Directions: Using the records below, repeat exactly the lines from the one holding "opened := 0;" through the one holding "emitted := [];", both ends included, and no others.

::::

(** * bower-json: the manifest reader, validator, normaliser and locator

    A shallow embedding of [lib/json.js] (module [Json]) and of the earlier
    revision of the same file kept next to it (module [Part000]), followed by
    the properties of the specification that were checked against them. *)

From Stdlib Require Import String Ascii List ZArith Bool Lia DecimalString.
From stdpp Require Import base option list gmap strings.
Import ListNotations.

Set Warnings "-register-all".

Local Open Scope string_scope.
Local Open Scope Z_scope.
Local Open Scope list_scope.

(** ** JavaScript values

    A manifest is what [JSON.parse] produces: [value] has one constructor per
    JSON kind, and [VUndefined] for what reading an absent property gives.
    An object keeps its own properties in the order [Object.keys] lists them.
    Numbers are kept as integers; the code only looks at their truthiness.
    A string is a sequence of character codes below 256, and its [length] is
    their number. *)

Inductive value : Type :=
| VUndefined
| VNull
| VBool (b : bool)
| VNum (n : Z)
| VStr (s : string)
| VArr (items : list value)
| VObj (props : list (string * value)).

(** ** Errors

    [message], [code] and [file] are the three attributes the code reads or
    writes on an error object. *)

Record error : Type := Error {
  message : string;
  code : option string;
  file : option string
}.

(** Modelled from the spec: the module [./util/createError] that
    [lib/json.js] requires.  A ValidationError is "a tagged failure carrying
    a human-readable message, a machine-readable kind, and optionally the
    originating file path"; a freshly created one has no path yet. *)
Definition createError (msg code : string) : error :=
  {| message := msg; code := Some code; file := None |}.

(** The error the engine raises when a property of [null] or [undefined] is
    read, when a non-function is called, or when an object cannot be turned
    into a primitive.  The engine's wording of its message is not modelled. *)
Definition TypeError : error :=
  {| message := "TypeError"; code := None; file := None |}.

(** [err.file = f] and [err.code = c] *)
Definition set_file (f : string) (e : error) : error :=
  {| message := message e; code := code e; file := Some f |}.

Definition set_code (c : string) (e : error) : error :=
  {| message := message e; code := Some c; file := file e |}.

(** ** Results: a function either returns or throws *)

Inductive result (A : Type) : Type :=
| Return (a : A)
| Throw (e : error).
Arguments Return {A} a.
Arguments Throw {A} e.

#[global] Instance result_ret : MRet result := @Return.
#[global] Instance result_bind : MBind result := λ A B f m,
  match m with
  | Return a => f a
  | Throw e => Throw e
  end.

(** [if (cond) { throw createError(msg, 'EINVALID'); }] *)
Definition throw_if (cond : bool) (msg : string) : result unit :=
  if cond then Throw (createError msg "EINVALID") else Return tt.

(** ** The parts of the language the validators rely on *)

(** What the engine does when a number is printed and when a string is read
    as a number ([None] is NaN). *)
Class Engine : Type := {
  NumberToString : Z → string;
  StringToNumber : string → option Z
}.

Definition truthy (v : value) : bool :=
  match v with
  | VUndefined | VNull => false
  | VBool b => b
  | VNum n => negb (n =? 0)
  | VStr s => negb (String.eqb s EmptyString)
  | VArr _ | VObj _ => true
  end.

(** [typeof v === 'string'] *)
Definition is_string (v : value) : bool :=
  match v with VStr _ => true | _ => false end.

::::

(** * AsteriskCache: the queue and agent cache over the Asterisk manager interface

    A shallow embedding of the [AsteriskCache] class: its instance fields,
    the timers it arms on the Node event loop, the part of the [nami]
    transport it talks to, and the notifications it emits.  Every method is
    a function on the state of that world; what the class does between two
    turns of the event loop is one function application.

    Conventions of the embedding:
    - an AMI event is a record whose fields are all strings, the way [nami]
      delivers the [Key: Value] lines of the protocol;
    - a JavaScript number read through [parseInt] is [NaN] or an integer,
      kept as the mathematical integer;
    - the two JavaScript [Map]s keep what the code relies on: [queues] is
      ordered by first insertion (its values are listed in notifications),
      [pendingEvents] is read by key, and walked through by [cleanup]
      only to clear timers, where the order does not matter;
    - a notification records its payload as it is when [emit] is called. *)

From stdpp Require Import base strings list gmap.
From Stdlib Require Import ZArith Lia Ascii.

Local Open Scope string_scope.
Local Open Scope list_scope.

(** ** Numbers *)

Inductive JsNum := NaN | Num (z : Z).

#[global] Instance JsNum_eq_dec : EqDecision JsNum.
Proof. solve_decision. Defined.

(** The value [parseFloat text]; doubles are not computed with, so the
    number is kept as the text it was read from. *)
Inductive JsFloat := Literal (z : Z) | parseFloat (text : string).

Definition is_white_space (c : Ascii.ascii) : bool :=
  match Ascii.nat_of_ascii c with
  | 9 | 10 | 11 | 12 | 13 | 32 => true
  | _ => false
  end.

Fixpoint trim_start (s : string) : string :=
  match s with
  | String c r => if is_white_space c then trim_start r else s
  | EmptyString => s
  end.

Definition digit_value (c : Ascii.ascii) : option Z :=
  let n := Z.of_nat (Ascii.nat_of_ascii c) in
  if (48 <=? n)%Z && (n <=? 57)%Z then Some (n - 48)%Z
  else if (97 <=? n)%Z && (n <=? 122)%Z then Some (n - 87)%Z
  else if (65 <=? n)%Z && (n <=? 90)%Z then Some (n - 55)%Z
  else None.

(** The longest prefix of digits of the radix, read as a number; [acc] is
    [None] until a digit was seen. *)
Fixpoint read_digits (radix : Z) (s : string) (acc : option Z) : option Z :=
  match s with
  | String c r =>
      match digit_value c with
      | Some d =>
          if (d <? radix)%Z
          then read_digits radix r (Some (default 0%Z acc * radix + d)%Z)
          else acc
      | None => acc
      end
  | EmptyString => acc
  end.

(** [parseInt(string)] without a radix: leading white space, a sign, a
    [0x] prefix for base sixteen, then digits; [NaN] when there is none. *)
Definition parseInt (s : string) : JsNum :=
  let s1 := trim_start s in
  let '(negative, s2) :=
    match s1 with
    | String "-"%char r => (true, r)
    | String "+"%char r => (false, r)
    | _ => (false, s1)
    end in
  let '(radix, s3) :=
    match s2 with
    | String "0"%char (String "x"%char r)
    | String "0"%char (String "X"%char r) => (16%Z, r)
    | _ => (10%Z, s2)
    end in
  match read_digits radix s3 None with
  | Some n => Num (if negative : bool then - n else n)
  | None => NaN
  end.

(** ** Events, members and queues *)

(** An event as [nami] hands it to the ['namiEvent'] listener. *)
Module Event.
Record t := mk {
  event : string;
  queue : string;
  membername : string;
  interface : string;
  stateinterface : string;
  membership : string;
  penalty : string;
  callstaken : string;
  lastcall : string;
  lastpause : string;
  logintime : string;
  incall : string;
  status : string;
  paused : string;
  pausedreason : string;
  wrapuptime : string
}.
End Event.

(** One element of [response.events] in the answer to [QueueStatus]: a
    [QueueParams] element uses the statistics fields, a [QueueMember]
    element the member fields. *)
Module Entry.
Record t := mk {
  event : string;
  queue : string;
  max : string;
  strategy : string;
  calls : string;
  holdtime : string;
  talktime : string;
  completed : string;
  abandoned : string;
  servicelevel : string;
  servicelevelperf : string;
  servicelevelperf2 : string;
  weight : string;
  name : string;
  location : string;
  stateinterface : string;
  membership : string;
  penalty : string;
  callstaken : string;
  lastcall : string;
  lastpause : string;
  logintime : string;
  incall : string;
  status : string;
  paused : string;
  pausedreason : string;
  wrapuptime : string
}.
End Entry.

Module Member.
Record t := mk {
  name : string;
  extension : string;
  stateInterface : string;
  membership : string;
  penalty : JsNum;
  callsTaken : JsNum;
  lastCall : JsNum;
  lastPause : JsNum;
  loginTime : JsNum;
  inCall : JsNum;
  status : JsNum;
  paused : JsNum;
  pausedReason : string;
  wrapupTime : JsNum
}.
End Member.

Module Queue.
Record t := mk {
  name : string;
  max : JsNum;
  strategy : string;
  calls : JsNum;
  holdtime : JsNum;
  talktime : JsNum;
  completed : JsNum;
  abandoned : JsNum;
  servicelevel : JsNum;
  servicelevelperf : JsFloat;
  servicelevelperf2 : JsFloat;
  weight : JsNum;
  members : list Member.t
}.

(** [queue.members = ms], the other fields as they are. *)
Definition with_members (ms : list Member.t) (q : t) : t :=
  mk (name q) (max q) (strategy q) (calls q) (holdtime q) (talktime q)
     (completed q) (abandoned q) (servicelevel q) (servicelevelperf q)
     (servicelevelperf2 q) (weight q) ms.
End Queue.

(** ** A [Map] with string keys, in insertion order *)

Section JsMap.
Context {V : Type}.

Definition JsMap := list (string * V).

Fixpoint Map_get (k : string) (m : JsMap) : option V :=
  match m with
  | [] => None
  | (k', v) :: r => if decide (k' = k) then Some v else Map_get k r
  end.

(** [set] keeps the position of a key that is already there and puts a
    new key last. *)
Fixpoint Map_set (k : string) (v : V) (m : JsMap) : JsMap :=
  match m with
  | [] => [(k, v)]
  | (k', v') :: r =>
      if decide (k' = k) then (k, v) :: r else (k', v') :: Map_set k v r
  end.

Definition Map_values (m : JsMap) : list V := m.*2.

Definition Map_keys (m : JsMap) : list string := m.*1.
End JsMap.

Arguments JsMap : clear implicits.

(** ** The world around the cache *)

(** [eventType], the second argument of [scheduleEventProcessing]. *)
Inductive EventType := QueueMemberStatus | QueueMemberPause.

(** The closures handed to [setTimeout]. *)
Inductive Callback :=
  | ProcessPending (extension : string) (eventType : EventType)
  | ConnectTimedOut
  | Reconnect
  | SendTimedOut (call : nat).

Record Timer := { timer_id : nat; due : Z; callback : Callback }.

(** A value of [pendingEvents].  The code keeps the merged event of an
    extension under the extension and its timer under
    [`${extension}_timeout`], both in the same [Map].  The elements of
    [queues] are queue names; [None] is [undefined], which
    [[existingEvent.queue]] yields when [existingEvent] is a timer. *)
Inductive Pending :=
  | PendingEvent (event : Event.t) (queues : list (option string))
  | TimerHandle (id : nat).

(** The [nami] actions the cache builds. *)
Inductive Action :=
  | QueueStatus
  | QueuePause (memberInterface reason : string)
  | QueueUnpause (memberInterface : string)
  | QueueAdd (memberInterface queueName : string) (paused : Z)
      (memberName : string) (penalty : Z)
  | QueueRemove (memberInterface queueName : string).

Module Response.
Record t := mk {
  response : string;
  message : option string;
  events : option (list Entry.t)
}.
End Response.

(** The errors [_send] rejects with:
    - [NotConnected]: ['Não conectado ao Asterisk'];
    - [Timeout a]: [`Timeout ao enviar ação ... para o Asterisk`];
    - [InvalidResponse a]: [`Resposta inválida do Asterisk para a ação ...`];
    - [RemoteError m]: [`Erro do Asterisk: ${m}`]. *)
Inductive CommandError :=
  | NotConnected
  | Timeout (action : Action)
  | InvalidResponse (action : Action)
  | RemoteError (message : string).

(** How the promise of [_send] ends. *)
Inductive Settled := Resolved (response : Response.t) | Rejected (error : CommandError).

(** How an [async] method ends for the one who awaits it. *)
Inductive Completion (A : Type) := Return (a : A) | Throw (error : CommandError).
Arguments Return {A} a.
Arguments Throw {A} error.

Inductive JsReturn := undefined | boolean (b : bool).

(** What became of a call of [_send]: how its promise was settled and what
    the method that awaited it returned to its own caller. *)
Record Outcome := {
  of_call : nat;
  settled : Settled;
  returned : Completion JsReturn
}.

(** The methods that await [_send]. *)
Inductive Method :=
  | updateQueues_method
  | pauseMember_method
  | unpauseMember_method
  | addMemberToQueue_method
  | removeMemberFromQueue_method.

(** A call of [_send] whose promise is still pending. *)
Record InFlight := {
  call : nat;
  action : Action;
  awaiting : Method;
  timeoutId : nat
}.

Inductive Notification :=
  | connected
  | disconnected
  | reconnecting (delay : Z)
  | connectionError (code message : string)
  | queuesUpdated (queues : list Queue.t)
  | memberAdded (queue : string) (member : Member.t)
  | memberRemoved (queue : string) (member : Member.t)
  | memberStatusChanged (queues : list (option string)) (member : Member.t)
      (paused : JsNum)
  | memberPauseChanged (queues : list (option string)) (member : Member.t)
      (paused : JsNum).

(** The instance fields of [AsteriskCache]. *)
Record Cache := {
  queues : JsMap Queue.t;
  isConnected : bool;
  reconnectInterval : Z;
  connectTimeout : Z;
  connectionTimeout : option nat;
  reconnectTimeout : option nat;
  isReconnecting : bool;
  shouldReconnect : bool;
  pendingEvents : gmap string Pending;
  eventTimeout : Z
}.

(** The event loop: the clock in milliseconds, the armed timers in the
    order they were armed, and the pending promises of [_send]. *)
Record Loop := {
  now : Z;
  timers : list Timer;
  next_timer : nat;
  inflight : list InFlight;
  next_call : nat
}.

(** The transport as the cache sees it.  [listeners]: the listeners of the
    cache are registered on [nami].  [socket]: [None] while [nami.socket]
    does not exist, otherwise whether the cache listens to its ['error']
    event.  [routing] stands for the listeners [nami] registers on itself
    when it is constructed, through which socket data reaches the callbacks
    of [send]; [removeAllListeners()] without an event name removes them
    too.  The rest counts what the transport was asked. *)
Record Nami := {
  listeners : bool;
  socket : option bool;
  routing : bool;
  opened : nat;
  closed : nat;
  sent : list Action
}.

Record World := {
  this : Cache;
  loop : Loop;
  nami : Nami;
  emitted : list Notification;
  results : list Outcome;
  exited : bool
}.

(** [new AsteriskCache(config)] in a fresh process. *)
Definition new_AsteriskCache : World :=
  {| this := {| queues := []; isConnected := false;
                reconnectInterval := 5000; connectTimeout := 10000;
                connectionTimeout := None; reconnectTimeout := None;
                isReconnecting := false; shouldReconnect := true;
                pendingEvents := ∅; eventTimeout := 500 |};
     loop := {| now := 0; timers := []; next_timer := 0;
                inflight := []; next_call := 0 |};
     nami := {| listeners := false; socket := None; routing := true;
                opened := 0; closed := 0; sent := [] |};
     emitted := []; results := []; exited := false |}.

::::

Answer area:
                opened := 0; closed := 0; sent := [] |};
     emitted := []; results := []; exited := false |}.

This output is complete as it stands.